Crise econômica gerada pela pandemia faz ex-moradores voltarem para a favela

Crise traz de volta à Favela do Jacarezinho, moradores que tinham conquistado casa fora - Foto: Bruno Itan / Olhar Complexo

O relógio marcava 9h quando Sarah de Jesus se despedia dos pais e seguia com seus “quitutes” rumo a uma faculdade, em Higienópolis, na zona norte do Rio de Janeiro. A jovem de 22 anos, no entanto, nem chegava a entrar na instituição de ensino. Seu interesse estava do lado de fora, aproveitando o movimento de entrada e saída dos alunos. “Eu conseguia fazer os meus doces e vender na esquina da faculdade. Lá tinha um grande movimento de alunos e funcionários, e ainda fazia alguns clientes no meio do caminho. Não era muito dinheiro, mas eu conseguia ajudar na renda da família”, lembra.
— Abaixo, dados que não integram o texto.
(** * gitbrute: a shallow embedding of [gitbrute.go] and its properties

    The program brute-forces a [nonce] header of a git commit object until
    the SHA-1 of the object, rendered in hexadecimal, matches a regular
    expression.  Byte slices are lists of [Byte.byte]; Go's [int] is [Z]
    (with its wrap-around written out where the code relies on it); a panic
    is [None]; channels and goroutines are an interleaving step relation. *)

From Stdlib Require Import ZArith List Strings.Byte Strings.String Lia.
From stdpp Require Import base option list relations.
Import ListNotations.

Local Open Scope Z_scope.

Abbreviation bytes := (list byte).

#[global] Instance byte_eq_decision : EqDecision byte := byte_eq_dec.

Definition NUL : byte := x00.
Definition LF : byte := x0a.
Definition SP : byte := x20.
Definition ZERO : byte := x30.

(** ** The parts of Go's library the program calls *)

Module Go.

(** [len(s)] as an [int]. *)
Definition len (s : bytes) : Z := Z.of_nat (length s).

(** [s[i]]: an index out of range panics. *)
Definition at_ (s : bytes) (i : Z) : option byte :=
  if (0 <=? i) && (i <? len s) then s !! Z.to_nat i else None.

(** [s[i] = c] on an index already known to be in range. *)
Definition set (s : bytes) (i : Z) (c : byte) : bytes :=
  <[Z.to_nat i := c]> s.

(** [s[:i]] and [s[i:]]: bounds out of range panic. *)
Definition slice_to (s : bytes) (i : Z) : option bytes :=
  if (0 <=? i) && (i <=? len s) then Some (take (Z.to_nat i) s) else None.

Definition slice_from (s : bytes) (i : Z) : option bytes :=
  if (0 <=? i) && (i <=? len s) then Some (drop (Z.to_nat i) s) else None.

(** [bytes.HasPrefix]. *)
Fixpoint HasPrefix (s sep : bytes) : bool :=
  match sep, s with
  | [], _ => true
  | _ :: _, [] => false
  | c :: sep', d :: s' => bool_decide (c = d) && HasPrefix s' sep'
  end.

(** [bytes.Index(s, sep)]: the offset of the first occurrence of [sep] in
    [s], or -1.  [IndexFrom] carries the offset of the suffix examined. *)
Fixpoint IndexFrom (s sep : bytes) (k : Z) : Z :=
  if HasPrefix s sep then k
  else match s with
       | [] => -1
       | _ :: s' => IndexFrom s' sep (k + 1)
       end.

Definition Index (s sep : bytes) : Z := IndexFrom s sep 0.

Definition IndexByte (s : bytes) (c : byte) : Z := Index s [c].

Definition Contains (s sep : bytes) : bool := negb (Index s sep =? -1).

(** The decimal digit of a number below ten. *)
Definition digit (n : nat) : byte :=
  match Byte.of_N (48 + N.of_nat n) with
  | Some b => b
  | None => ZERO
  end.

(** [%d] of a non-negative [int]: most significant digit first, ["0"] for
    zero.  The recursion is on a bound of the number of digits. *)
Fixpoint itoa_acc (fuel n : nat) (acc : bytes) : bytes :=
  match fuel with
  | O => acc
  | S fuel' =>
      let acc' := digit (n mod 10) :: acc in
      if (n <? 10)%nat then acc' else itoa_acc fuel' (n / 10) acc'
  end.

Definition itoa (n : nat) : bytes := itoa_acc (S n) n [].

End Go.

(** ** Configuration: the command-line flags and the compiled pattern *)

(** The fragment of RE2 syntax the patterns of the program are written in. *)
Inductive regexp : Type :=
  | ReEmpty : regexp                      (* the empty pattern *)
  | ReLit : byte -> regexp                (* one literal byte *)
  | ReClass : bytes -> regexp             (* [...], a set of bytes *)
  | ReBegin : regexp                      (* ^, at the start of the text *)
  | ReEnd : regexp                        (* $, at the end of the text *)
  | ReCat : regexp -> regexp -> regexp    (* r1 r2 *)
  | ReAlt : regexp -> regexp -> regexp    (* r1|r2 *)
  | ReStar : regexp -> regexp.            (* r* *)

Record config : Type := Config {
  pattern : regexp;      (* -pattern, compiled into [re] *)
  cpu : nat;             (* -cpus *)
  nonceName : bytes;     (* -nonce-name *)
  nonceChars : bytes;    (* -nonce-chars *)
  intSize : Z;           (* the width of [int] on the platform: 32 or 64 *)
}.

(** ** The object buffer *)

Definition commitTag : bytes := Eval cbv in list_byte_of_string "commit ".

(** [fixHeader]: drop everything up to the first NUL and put a fresh
    ["commit <len>\x00"] header in front of what remains. *)
Definition fixHeader (obj : bytes) : bytes :=
  let obj := drop (Z.to_nat (Go.IndexByte obj NUL + 1)) obj in
  commitTag ++ Go.itoa (length obj) ++ [NUL] ++ obj.

(** ["\n" + *nonceName + " "] *)
Definition nonceHeader (cfg : config) : bytes :=
  [LF] ++ nonceName cfg ++ [SP].

(** The loop [for obj[i+1] != '\n' { i++ }] of [addOrFindNonce]; [rest] is
    [obj[i+1:]], and running off the end of the buffer panics. *)
Fixpoint scanLine (rest : bytes) (i : Z) : option Z :=
  match rest with
  | [] => None
  | c :: rest' => if bool_decide (c = LF) then Some i else scanLine rest' (i + 1)
  end.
O passado recente que Sarah descreve foi abruptamente quebrado pela pandemia do novo coronavírus. Há pouco mais de seis meses, a jovem viu sua rotina ser transformada pelas consequências das medidas de segurança contra a Covid-19. Uma das principais mudanças foi a decisão de retornar para a casa onde morou anos atrás, na favela do Jacarezinho, também na zona norte carioca.

“Em março, pouco antes da pandemia ser decretada, eu fiz uma grande remessa de doces, mas aí veio a pandemia, as escolas do entorno fecharam, a faculdade fechou, o movimento caiu, não passava mais ninguém por aqui. Eu não consegui vender pela internet e todos os doces estragaram. Perdi dinheiro e ainda fiquei sem renda nenhuma”, lamenta.
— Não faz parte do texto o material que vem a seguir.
Lemma ipStr_mod a b : a mod 2 ^ 32 = b mod 2 ^ 32 → ipStr a = ipStr b.
Proof.
  intros H. unfold ipStr.
  assert (Hb : ∀ k, 0 ≤ k → k + 8 ≤ 32 → Z.land (Z.shiftr a k) 255 = Z.land (Z.shiftr b k) 255).
  { intros k Hk Hk'. apply Z.bits_inj'. intros n Hn.
    replace n with (n + k - k) by lia. rewrite !byte_bit by lia.
    destruct (Z.leb_spec k (n + k)); [|lia].
    destruct (Z.ltb_spec (n + k) (k + 8)); simpl; [|done].
    rewrite <- (Z.mod_pow2_bits_low a 32), <- (Z.mod_pow2_bits_low b 32) by lia.
    by rewrite H. }
  rewrite (Hb 24), (Hb 16), (Hb 8) by lia.
  pose proof (Hb 0) as H0. rewrite !Z.shiftr_0_r in H0. by rewrite H0 by lia.
Qed.

End MininetUtilFacts.

(** ** [ethernetPairConnectivity] *)

Module Connectivity.
Import Py PyFacts MininetUtil MininetUtilFacts Minindn.

Lemma ipStr_step z j : ipStr (z mod 2 ^ 32 + j) = ipStr (z + j).
Proof. apply ipStr_mod. by rewrite Z.add_mod_idemp_l. Qed.

(** A visit that does not allocate changes nothing and calls nothing. *)
Lemma visit_skip net base interfaces i :
  allocates net interfaces (link net i) = false →
  visit net (base, interfaces) i = (Returned (base, interfaces), []).
Proof.
  unfold allocates, host_link, visit. intros H.
  destruct (isSwitch net (node net (intf1 (link net i)))
            || isSwitch net (node net (intf2 (link net i)))); [done|].
  simpl in H. by rewrite H.
Qed.

(** A visit that allocates records both interfaces, issues the two calls
    and moves the base by four. *)
Lemma visit_allocates net z interfaces i :
  allocates net interfaces (link net i) = true →
  visit net (ipStr z, interfaces) i =
  (Returned (ipStr (z + 4),
             interfaces ++ [intf1 (link net i); intf2 (link net i)]),
   [setIP (node net (intf1 (link net i))) (ipStr (z + 1) +:+ "/30") (intf1 (link net i));
    setIP (node net (intf2 (link net i))) (ipStr (z + 2) +:+ "/30") (intf2 (link net i))]).
Proof.
  unfold allocates, host_link, visit. intros H.
  destruct (isSwitch net (node net (intf1 (link net i)))
            || isSwitch net (node net (intf2 (link net i)))); [done|].
  simpl in H. rewrite H.
  rewrite ipParse_ipStr. unfold raise_if_none.
  rewrite mret_bind, emit_bind, mret_bind, emit_bind, mret_bind.
  simpl. by rewrite !ipStr_step, <- app_assoc.
Qed.

(** The loop over a walk, from any base and any recorded interfaces. *)
Lemma visit_loop net w : ∀ (n : nat) interfaces,
  for_each w (visit net) (ipStr (167772160 + 4 * Z.of_nat n), interfaces) =
  (Returned (ipStr (167772160
                    + 4 * Z.of_nat (n + length (allocation net interfaces w))),
             interfaces ++ ends (allocation net interfaces w)),
   pair_calls net n (allocation net interfaces w)).
Proof.
  induction w as [|i w IH]; intros n interfaces.
  - simpl. by rewrite Nat.add_0_r, app_nil_r.
  - rewrite for_each_cons. simpl allocation.
    destruct (allocates net interfaces (link net i)) eqn:Ha.
    + rewrite visit_allocates, bind_Returned by done.
      replace (167772160 + 4 * Z.of_nat n + 4)
        with (167772160 + 4 * Z.of_nat (S n)) by lia.
      rewrite IH. simpl.
      replace (n + S (length (allocation net
                 (interfaces ++ [intf1 (link net i); intf2 (link net i)]) w)))%nat
        with (S n + length (allocation net
                 (interfaces ++ [intf1 (link net i); intf2 (link net i)]) w))%nat by lia.
      unfold address. rewrite <- app_assoc.
      by replace (167772160 + 4 * Z.of_nat n + 1) with (167772160 + (4 * Z.of_nat n + 1)) by lia;
         replace (167772160 + 4 * Z.of_nat n + 2) with (167772160 + (4 * Z.of_nat n + 2)) by lia.
    + rewrite visit_skip, bind_pure by done. apply IH.
Qed.

(** The routine always returns, and its calls are those of the allocated
    links, pair by pair. *)
Lemma ethernetPairConnectivity_trace net :
  ethernetPairConnectivity net = (Returned tt, pair_calls net 0 (allocated net)).
Proof.
  unfold ethernetPairConnectivity, allocated.
  rewrite for_each_nested. fold (walk net).
  change "10.0.0.0" with (ipStr (167772160 + 4 * Z.of_nat 0)).
  rewrite visit_loop, bind_Returned. simpl. by rewrite app_nil_r.
Qed.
Sarah de Jesus vende doces, biscoitos e artesanatos na porta de casa, no Jacarezinho . Foto: Arquivo Pessoal

A decisão de retornar à favela leva em consideração as despesas, a renda, as compras e, claro, a crise. E o momento, segundo o pesquisador e professor de economia da FGV/Ebape, Istvan Kasznar, pede cautela. “Para essas famílias, que auferem entre um e dois salários mínimos, ou até menos, o impacto da crise é muito significativo. Há a necessidade de criar e gerar orçamentos cuidadosamente, necessidade de pensar no que gastar, quanto gastar e quando gastar para que ninguém estoure suas contas. Isso porque a economia está retomando com muita lentidão, e assim permanecerá”, explica.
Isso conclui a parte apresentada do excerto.